UPI:支付交易剖析
UPI: Anatomy of a Payment Transaction

原始链接: https://timeseriesofindia.com/economy/reads/upi-architecture/

UPI 支付虽然看似瞬间完成,但其熟悉的流程——扫码、输入金额、输入密码、勾选及振动提示——背后依赖着一个由七个不同实体组成的复杂且隐形的传输过程。 该流程始于**支付应用**(如 Google Pay、PhonePe),它作为前端界面,负责收集您的支付意向和加密后的密码。

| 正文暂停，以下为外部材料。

(** The points that [evs] converts, in order. *)
Definition conversions (evs : list event) : list loc :=
  omap (fun ev => match ev with EvToPointValue p => Some p | _ => None end)
    evs.

(** The functions that [evs] calls, in order. *)
Definition calls (evs : list event) : list fid :=
  omap (fun ev => match ev with EvCall f => Some f | _ => None end) evs.

(** Whether every conversion of a point and every call of a tracked function
    in [evs] happens while the lock [l] is not held; [held] says whether it
    is held at the start. *)
Fixpoint outside_lock (l : lock) (held : bool) (evs : list event) : bool :=
  match evs with
  | [] => true
  | EvAcquire l' :: rest =>
      outside_lock l (if decide (l' = l) then true else held) rest
  | EvRelease l' :: rest =>
      outside_lock l (if decide (l' = l) then false else held) rest
  | (EvToPointValue _ | EvCall _) :: rest =>
      negb held && outside_lock l held rest
  end.

(** Whether every conversion of a point and every call of a tracked function
    in [evs] happens while the lock [l] is held; [held] says whether it is
    held at the start. *)
Fixpoint under_lock (l : lock) (held : bool) (evs : list event) : bool :=
  match evs with
  | [] => true
  | EvAcquire l' :: rest =>
      under_lock l (if decide (l' = l) then true else held) rest
  | EvRelease l' :: rest =>
      under_lock l (if decide (l' = l) then false else held) rest
  | (EvToPointValue _ | EvCall _) :: rest =>
      held && under_lock l held rest
  end.

(** The time series [get_timeseries_list] makes of label values and
    converted values. *)
Definition series (timestamp : timestamp)
  (vs : list (label_values_t * option Value)) : list TimeSeries :=
  map (fun lv_v => mkTimeSeries lv_v.1 [mkPoint lv_v.2 timestamp] timestamp)
    vs.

由于无法直接连接网络,它需要依靠**发起行**(即您的 UPI ID 对应的银行)来路由交易。 所有环节最终汇集在 **NPCI 的中央交换系统**,它充当了整个系统的枢纽。为了确保安全,它强制执行严格的“先扣款、后入账”顺序。资金从不由支付应用持有,而是直接在付款方和收款方的银行之间划转。 尽管该系统处理着数十亿笔交易,但错误仍分为“业务拒绝”(如密码错误、余额不足)和“技术拒绝”两类。系统的可靠性随时间推移已显著提高,目前技术性故障已十分罕见。即使支付状态显示为“处理中”,自动对账协议也能确保资金最终得到确认或退回,若银行未能及时解决延迟,将面临严格的监管处罚。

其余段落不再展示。